There are 22,000 patients enrolled in the County Medically Indigent Services Program in Sacramento County. The cuts would drop the number of physicians treating that patient population down to five. That’s slightly less than half of the current physician staff. 

“People with chronic preventable conditions are not getting access to primary care, so conditions are becoming emergent,” Wittorff said. She said that, ironically, the county often ends up paying for care for those indigent patients in more-expensive private emergency rooms. “So not only are people getting sicker, or dying,” she said, “but the county’s paying more for it in the end.”

“In some situations, that is true,” Edwards-Buckley said, “in that some patients go to emergency rooms for conditions that aren’t emergencies.”

She hopes that recent changes in triaging patients at the remaining Primary Care Clinic will help keep patients from going to the emergency department for care. “We’ve been making operational changes to the clinic, putting better practices in place for triage. So I think that’s going to make a difference,” Edwards-Buckley said.

In any case, she said, it’s about the limit of what can be done.

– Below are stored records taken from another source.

(* ===== verification/Initcode.v ===== *)
(** The first program, [initcode.rs], on its page ([make_init_user_page] of
    proc.rs): it executes [/init]. *)
From stdpp Require Import base list gmap strings.
From Stdlib Require Import ZArith Lia.
From S2P Require Import Prelude.
From S2P Require Import Arch.
From S2P Require Import Kalloc.
From S2P Require Import Proc.
From S2P Require Import Machine.
From S2P Require Import Entry.
From S2P Require Import SyscallPath.

Section initcode.
(** The bytes the assembler makes of the instructions, and those it fills in
    before the string and before the vector. *)
Context {PT : Type} (code fill1 fill2 : list Z).

Definition EXEC : Z := 7.
Definition EXIT : Z := 2.

(** ** The image: [init] and [argv] with the offsets of their labels *)
Definition init_string : list Z := [47; 105; 110; 105; 116; 0; 0].
Definition init_label : Z := zlen (code ++ fill1).
Definition argv_label : Z := zlen ((code ++ fill1) ++ init_string ++ fill2).
Definition argv_words : list Z := le_bytes 8 init_label ++ le_bytes 8 0.
Definition image : list Z := ((code ++ fill1) ++ init_string ++ fill2) ++ argv_words.
Definition start_init_len : Z := zlen image.

(** The instructions: the call of [exec], and one turn of the loop after it. *)
Definition start_init : list Instr :=
  [Movq (Imm EXEC) (Rg RAX); Movq (Imm init_label) (Rg RDI); Movq (Imm argv_label) (Rg RSI); Syscall].
Definition start_init_loop : list Instr := [Movq (Imm EXIT) (Rg RAX); Syscall].

Definition start_init_slice {S} : M S (list Z) :=
  assert_ (start_init_len <? 200) "assertion failed: len < 200";;
  mret image.

(** [&mut page[..len]] panics beyond the page. *)
Definition make_init_user_page (init_code : list Z) : M FreeList Z :=
  o ← Kalloc.alloc;
  page ← expect o "init user alloc failed";
  let len := zlen init_code in
  assert_ (len <=? PAGE_SIZE) "range end index out of range";;
  modify (fun fl => mkFreeList (Kalloc.next fl) (alter (fun pg => zsplice pg 0 init_code) page (pages fl)));;
  mret page.

(** ** What the page holds *)
Definition page_mem (pg : list Z) (x : Z) : Z := default 0 pg.[x].

Lemma zsplice_image pg i : zlen pg = PAGE_SIZE -> zlen image <= PAGE_SIZE -> 0 <= i < zlen image ->
  page_mem (zsplice pg 0 image) i = page_mem image i.
Proof. intros Hp Hl Hi. unfold page_mem. rewrite znth_zsplice_in by lia. by rewrite Z.sub_0_r. Qed.

Lemma page_mem_l l1 l2 i : 0 <= i < zlen l1 -> page_mem (l1 ++ l2) i = page_mem l1 i.
Proof. intros Hi. unfold page_mem. by rewrite znth_app_l by lia. Qed.
Lemma page_mem_r l1 l2 i : 0 <= i -> page_mem (l1 ++ l2) (zlen l1 + i) = page_mem l2 i.
Proof. intros Hi. unfold page_mem. rewrite znth_app_r by lia. do 2 f_equal. lia. Qed.

Lemma image_string i : 0 <= i < 7 -> page_mem image (init_label + i) = page_mem init_string i.
Proof.
  intros Hi. unfold image, init_label. assert (zlen init_string = 7) as Hl by done.
  pose proof (zlen_nonneg (code ++ fill1)). pose proof (zlen_nonneg fill2).
  rewrite page_mem_l by (rewrite !zlen_app in *; lia). rewrite page_mem_r by lia. by apply page_mem_l; lia.
Qed.

Lemma image_argv i : 0 <= i < 16 -> page_mem image (argv_label + i) = page_mem argv_words i.
Proof. intros Hi. unfold image, argv_label. by rewrite page_mem_r by lia. Qed.

Lemma image_len : start_init_len = argv_label + 16 /\ init_label + 7 <= argv_label /\ 0 <= init_label.
Proof.
  unfold start_init_len, image, argv_label, init_label, argv_words. rewrite !zlen_app, !zlen_le_bytes.
  pose proof (zlen_nonneg code). pose proof (zlen_nonneg fill1). pose proof (zlen_nonneg fill2). change (zlen init_string) with 7. lia.
Qed.

Lemma mem_words (l : list Z) (m : Z -> Z) a : (forall i, 0 <= i < zlen l -> m (a + i) = page_mem l i) ->
  (fun k => m (a + k)) <$> zrange 0 (zlen l) = l.
Proof.
  intros Hm. pose proof (zlen_nonneg l). apply list_eq. intros i. rewrite list_lookup_fmap. unfold zrange, step_range.
  destruct (Z.ltb_spec 0 (zlen l)) as [Hl|Hl].
  - rewrite list_lookup_fmap. replace (Z.to_nat _) with (length l) by (unfold zlen in *; rewrite Z.div_1_r; lia).
    destruct (decide (i < length l)%nat) as [Hi|Hi].
    + rewrite lookup_seq_lt by done. cbn. replace (a + (0 + Z.of_nat i * 1)) with (a + Z.of_nat i) by lia.
      rewrite Hm by (unfold zlen; lia). unfold page_mem. rewrite znth_of_nat.
      destruct (l !! i) eqn:E; [done|]. apply lookup_ge_None in E. lia.
    + rewrite lookup_seq_ge by lia. symmetry. apply lookup_ge_None. lia.
  - destruct l; [done|]. rewrite zlen_cons in Hl. pose proof (zlen_nonneg l). lia.
Qed.
Lemma fetch_word (p : @Proc.Proc PT) m a v : psize p = PAGE_SIZE -> 0 <= a -> a + 8 <= PAGE_SIZE -> uN 64 v ->
  (forall i, 0 <= i < 8 -> m (a + i) = page_mem (le_bytes 8 v) i) -> Proc.fetch_usize p m a = Some v.
Proof.
  intros Hp Ha Hl Hv Hm. unfold Proc.fetch_usize, user_region_end, is_user_addr. rewrite Hp.
  rewrite (proj2 (Z.ltb_lt a PAGE_SIZE)) by lia. cbn [orb]. rewrite (proj2 (Z.ltb_ge _ _)) by lia.
  pose proof (zlen_le_bytes 8 v) as H8. change (Z.of_nat 8) with 8 in H8.
  f_equal. rewrite <-H8. rewrite mem_words by (by rewrite H8). by apply from_le_le_bytes.
Qed.

Lemma zrange_first n k : 0 <= k <= n -> exists r, zrange 0 n = zrange 0 k ++ r.
Proof.
  intros Hk. unfold zrange, step_range. destruct (Z.ltb_spec 0 k); [|by eexists]. rewrite (proj2 (Z.ltb_lt 0 n)) by lia.
  replace (Z.to_nat ((n - 0 + 1 - 1) / 1)) with (Z.to_nat ((k - 0 + 1 - 1) / 1) + Z.to_nat (n - k))%nat by (rewrite !Z.div_1_r; lia).
  rewrite seq_app, fmap_app. by eexists.
Qed.

Lemma fetch_init (p : @Proc.Proc PT) m a : psize p = PAGE_SIZE -> 0 <= a -> a + 7 <= PAGE_SIZE ->
  (forall i, 0 <= i < 7 -> m (a + i) = page_mem init_string i) -> Proc.fetch_str p m a = Some (take 5 init_string).
Proof.
  intros Hp Ha Hl Hm. unfold Proc.fetch_str, user_region_end, is_user_addr. rewrite Hp.
  rewrite (proj2 (Z.ltb_lt a PAGE_SIZE)) by lia. cbn [orb].
  destruct (zrange_first (PAGE_SIZE - a) (zlen init_string)) as (r & ->); [change (zlen init_string) with 7; lia|].
  rewrite fmap_app, mem_words by done. reflexivity.
Qed.

(** The system call the first program makes, from any state of user mode with
    its page as memory: the number of [exec], the path [/init], and a vector
    of the same string and a null pointer, as [exec] fetches them. *)
Theorem first_program_execs_init call (s : CPUState) (p : @Proc.Proc PT) fl a l :
  start_init_len < 200 -> psize p = PAGE_SIZE -> fl_rep fl (a :: l) ->
  exists fl' pg, (code ← start_init_slice; make_init_user_page code) fl = Ret (a, fl') /\ pages fl' !! a = Some pg /\
    exists s1, exec call start_init None s = Ret (None, s1) /\
      regs s1 RAX = EXEC /\ rip s1 = msr s LSTAR /\
      Proc.fetch_str p (page_mem pg) (regs s1 RDI) = Some (take 5 init_string) /\
      Proc.fetch_usize p (page_mem pg) (regs s1 RSI) = Some (regs s1 RDI) /\
      Proc.fetch_usize p (page_mem pg) (regs s1 RSI + 8) = Some 0.
Proof.
  intros Hlen Hp Hf. destruct image_len as (HL & Hi & Hi0). pose proof (get_refines _ _ Hf) as (fl1 & Ea & Hf1 & Hpg & _).
  assert (Himg : zlen image < 200) by exact Hlen.
  exists (mkFreeList (Kalloc.next fl1) (alter (fun pg => zsplice pg 0 image) a (pages fl1))), (zsplice page_clear 0 image).
  split; [|split].
  - unfold start_init_slice. erewrite bind_run; [|rewrite bind_assert by (by apply Z.ltb_lt); reflexivity].
    unfold make_init_user_page, Kalloc.alloc. rewrite (bind_run _ _ _ _ _ Ea). cbn [expect]. rewrite bind_mret.
    rewrite bind_assert by (apply Z.leb_le; unfold PAGE_SIZE; lia). done.
  - cbn [pages]. by rewrite lookup_alter_eq, Hpg.
  - assert (Hpl : zlen page_clear = PAGE_SIZE) by (apply zlen_rep; unfold PAGE_SIZE; lia).
    assert (Hm : forall i, 0 <= i < zlen image -> page_mem (zsplice page_clear 0 image) i = page_mem image i).
    { intros i Hx. apply zsplice_image; [done|unfold PAGE_SIZE; lia|done]. }
    fold start_init_len in Hm. assert (PAGE_SIZE = 4096) as HP by done.
    pose proof (zlen_le_bytes 8 init_label) as H8. change (Z.of_nat 8) with 8 in H8.
    eexists. split; [reflexivity|]. split; [reflexivity|]. split; [reflexivity|].
    change (regs _ RDI) with init_label. change (regs _ RSI) with argv_label. split; [|split].
    + apply fetch_init; [done|lia|lia|]. intros i Hx. rewrite Hm by lia. by apply image_string.
    + apply fetch_word; [done|lia|lia|unfold uN; lia|]. intros i Hx. rewrite Hm, image_argv by lia.
      unfold argv_words. by apply page_mem_l; lia.
    + apply fetch_word; [done|lia|lia|unfold uN; lia|]. intros i Hx. rewrite Hm by lia.
      rewrite <-Z.add_assoc, image_argv by lia. unfold argv_words. rewrite <-H8 at 1. by rewrite page_mem_r by lia.
Qed.
End initcode.
Variables (dev : KbCall → bool) (C D : string) (kd : list KeyToken) (t0 t1 : Q).
Hypothesis HC : C ≠ EmptyString.
Hypothesis HD : parse_fresh D = inr kd.
Hypothesis Hdev : Forall (λ c, dev c = true) (press_release kd).
Hypothesis Hsoon : (t1 < t0 + SINGLE_KEY_DELAY)%Q.

Let e0 := load_mappings
    (FetchReturned [single_button "button_2" C;
                    sequence_button ["button_2"; "button_3"] D]) initial.
Let e1 := snd (handle_mouse_button dev 2 t0 e0).
Let e2 := snd (handle_mouse_button dev 3 t1 e1).

Lemma compose_loaded :
  sequence_mappings e0 =
    [{| sequence := ["button_2"; "button_3"]; action := D; name := EmptyString |}] ∧
  button_mappings e0 = {[ "button_2" := C ]} ∧ key_history e0 = [] ∧
  _shortcut_cache e0 = ∅ ∧ kb_calls e0 = [] ∧ executions e0 = [] ∧
  pending_single_key e0 = None ∧ pending_timer e0 = None ∧ timers e0 = [].
Proof.
  unfold e0, load_mappings. cbn [foldl].
  rewrite load_button_single by done.
  rewrite load_button_sequence by (by eapply parse_fresh_nonempty).
  done.
Qed.

Lemma compose_first_click :
  sequence_mappings e1 = sequence_mappings e0 ∧
  button_mappings e1 = button_mappings e0 ∧
  cache_ok (_shortcut_cache e1) ∧
  key_history e1 = [("button_2", t0)] ∧ executions e1 = [] ∧ kb_calls e1 = [] ∧
  pending_single_key e1 = None ∧ pending_timer e1 = None ∧
  timers e1 = [Waiting (t0 + SINGLE_KEY_DELAY)].
Proof.
  destruct compose_loaded as (Hs & Hb & Hh & Hc & Hk & Hx & Hps & Hpt & Hts).
  assert (check_sequence_match (sequence_mappings e0)
            (record_event (key_type_of 2) t0 (key_history e0)) =
          (None, [("button_2", t0)])) as Hm.
  { rewrite Hs, Hh. change (key_type_of 2) with "button_2".
    rewrite record_event_first. vm_compute. reflexivity. }
  assert (button_mappings e0 !! key_type_of 2 = Some C) as Hlk
    by (rewrite Hb; apply lookup_singleton_eq).
  assert (cache_ok (_shortcut_cache e0)) as Hok
    by (rewrite Hc; apply cache_ok_empty).
  destruct (handle_mouse_button_frame dev 2 t0 e0) as (Hb1 & Hs1 & _ & _ & Hc1 & _).
  destruct (handle_single_key_effect dev 2 t0 e0 _ _ Hm Hlk)
    as (_ & Hh1 & Hx1 & Hk1 & Hps1 & Hpt1 & Hts1).
  fold e1 in Hb1, Hs1, Hc1, Hh1, Hx1, Hk1, Hps1, Hpt1, Hts1.
  unfold timers_after_cancel in Hts1. rewrite Hpt, Hts in Hts1.
  rewrite Hh in Hh1. change (key_type_of 2) with "button_2" in Hh1.
  rewrite record_event_first in Hh1.
  split_and!; try done; try congruence. by apply Hc1.
Qed.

“This has been the most excruciating budget process of my career,” Edwards-Buckley said. She added, “These are not reductions I feel good about, none of them, not one of them. For me and my staff, it’s been very painful, and we spent many, many hours thinking about how to make things better for those we serve. This has not been a good time for any of us.”

Earlier this month, Sacramento County lost a different court case with UC-Davis Medical Center over indigent care. The county ended its indigent-care contract with the medical center, but the judge ruled that, since indigent patients still use the facility, the county is responsible for reimbursing the UC-Davis facility. The county is meeting with UC-Davis officials to determine just how much payment is necessary.

If Judge Sumner does rule that Sacramento County needs to provide better health care services for its indigent population, then the next decision will be up to the county Board of Supervisors. The board could pump a little more money into the Department of Health and Human Services or it could order the department to stay within its crimped budget and axe other services.

“It’s possible we’ll need more general fund money than we currently have,” Edwards-Buckley said, adding, “I have no idea where that money would come from.”